** Input data follows **

Lemma Forall2_same_trans tws1 tws2 tws3 :
  Forall2 same_but_comments tws1 tws2 → Forall2 same_but_comments tws2 tws3 →
  Forall2 same_but_comments tws1 tws3.
Proof.
  intros H12. revert tws3. induction H12; intros tws3 H23; inversion H23; subst;
    constructor; eauto using same_but_comments_trans.
Qed.

Lemma Forall2_same_insert tws i t cs :
  tws !! i = Some t → Forall2 same_but_comments tws (<[i := set_comments t cs]> tws).
Proof.
  intros Hi. apply Forall2_same_length_lookup. split; [by rewrite length_insert|].
  intros j x y Hx Hy. destruct (decide (i = j)) as [->|Hne].
  - rewrite list_lookup_insert_eq in Hy by (by eapply lookup_lt_Some).
    injection Hy as <-. rewrite Hi in Hx. injection Hx as <-. reflexivity.
  - rewrite list_lookup_insert_ne in Hy by done. rewrite Hx in Hy. injection Hy as <-.
    apply same_but_comments_refl.
Qed.

(** One iteration at an index inside the array. *)
Lemma loop_body_spec i tws t w :
  tws !! i = Some t →
  ∃ cs evs,
    loop_body chrome i tws w
      = (inr (if decide (tweetUrl t = "") then tws else <[i := set_comments t cs]> tws),
         {| ui := ui (setProgress (progress_line i (length tws)) w).2;
            trace := trace w ++ evs |})
    ∧ fetched_urls evs = (if decide (tweetUrl t = "") then [] else [tweetUrl t])
    ∧ Forall (λ n, ∃ u, n.2 = "https://twitter.com" +:+ u) (navigations evs)
    ∧ (∀ e, (scrapeComments_try chrome (tweetUrl t)
               (setProgress (progress_line i (length tws)) w).2).1 = inl e → cs = []).
Proof.
  intros Hi. unfold loop_body. rewrite bind_run. cbn [setProgress modify_ui]. rewrite Hi.
  destruct (decide (tweetUrl t = "")) as [Hurl|Hurl].
  - exists [], []. cbn [ret ui trace]. rewrite app_nil_r. repeat split; done.
  - rewrite bind_run.
    destruct (scrapeComments_total (tweetUrl t)
      {| ui := ui (modify_ui (λ s, {| scrapedData := scrapedData s; isLoading := isLoading s;
                                      error := error s; progress := progress_line i (length tws);
                                      tweetCount := tweetCount s; copyStatus := copyStatus s;
                                      searchTerm := searchTerm s |}) w).2;
         trace := trace w |}) as (cs & evs & Hrun & Hf & Hn & Hthrow).
    cbn [modify_ui ui trace snd] in *. rewrite Hrun. cbn [ret].
    exists cs, (Console (LogScrapingComments (tweetUrl t)) :: evs).
    split; [done|]. split.
    { change (fetched_urls (Console (LogScrapingComments (tweetUrl t)) :: evs))
        with (tweetUrl t :: fetched_urls evs). by rewrite Hf. }
    split; [|done].
    change (navigations (Console (LogScrapingComments (tweetUrl t)) :: evs))
      with (navigations evs).
    destruct Hn as [->|[id ->]]; repeat constructor. by exists (tweetUrl t).
Qed.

** End of Input data **

● Exercise aim: Give every record again, exactly as it reads.

● Answer for this exercise:
Lemma Forall2_same_trans tws1 tws2 tws3 :
  Forall2 same_but_comments tws1 tws2 → Forall2 same_but_comments tws2 tws3 →
  Forall2 same_but_comments tws1 tws3.
Proof.
  intros H12. revert tws3. induction H12; intros tws3 H23; inversion H23; subst;
    constructor; eauto using same_but_comments_trans.
Qed.

Lemma Forall2_same_insert tws i t cs :
  tws !! i = Some t → Forall2 same_but_comments tws (<[i := set_comments t cs]> tws).
Proof.
  intros Hi. apply Forall2_same_length_lookup. split; [by rewrite length_insert|].
  intros j x y Hx Hy. destruct (decide (i = j)) as [->|Hne].
  - rewrite list_lookup_insert_eq in Hy by (by eapply lookup_lt_Some).
    injection Hy as <-. rewrite Hi in Hx. injection Hx as <-. reflexivity.
  - rewrite list_lookup_insert_ne in Hy by done. rewrite Hx in Hy. injection Hy as <-.
    apply same_but_comments_refl.
Qed.

(** One iteration at an index inside the array. *)
Lemma loop_body_spec i tws t w :
  tws !! i = Some t →
  ∃ cs evs,
    loop_body chrome i tws w
      = (inr (if decide (tweetUrl t = "") then tws else <[i := set_comments t cs]> tws),
         {| ui := ui (setProgress (progress_line i (length tws)) w).2;
            trace := trace w ++ evs |})
    ∧ fetched_urls evs = (if decide (tweetUrl t = "") then [] else [tweetUrl t])
    ∧ Forall (λ n, ∃ u, n.2 = "https://twitter.com" +:+ u) (navigations evs)
    ∧ (∀ e, (scrapeComments_try chrome (tweetUrl t)
               (setProgress (progress_line i (length tws)) w).2).1 = inl e → cs = []).
Proof.
  intros Hi. unfold loop_body. rewrite bind_run. cbn [setProgress modify_ui]. rewrite Hi.
  destruct (decide (tweetUrl t = "")) as [Hurl|Hurl].
  - exists [], []. cbn [ret ui trace]. rewrite app_nil_r. repeat split; done.
  - rewrite bind_run.
    destruct (scrapeComments_total (tweetUrl t)
      {| ui := ui (modify_ui (λ s, {| scrapedData := scrapedData s; isLoading := isLoading s;
                                      error := error s; progress := progress_line i (length tws);
                                      tweetCount := tweetCount s; copyStatus := copyStatus s;
                                      searchTerm := searchTerm s |}) w).2;
         trace := trace w |}) as (cs & evs & Hrun & Hf & Hn & Hthrow).
    cbn [modify_ui ui trace snd] in *. rewrite Hrun. cbn [ret].
    exists cs, (Console (LogScrapingComments (tweetUrl t)) :: evs).
    split; [done|]. split.
    { change (fetched_urls (Console (LogScrapingComments (tweetUrl t)) :: evs))
        with (tweetUrl t :: fetched_urls evs). by rewrite Hf. }
    split; [|done].
    change (navigations (Console (LogScrapingComments (tweetUrl t)) :: evs))
      with (navigations evs).
    destruct Hn as [->|[id ->]]; repeat constructor. by exists (tweetUrl t).
Qed.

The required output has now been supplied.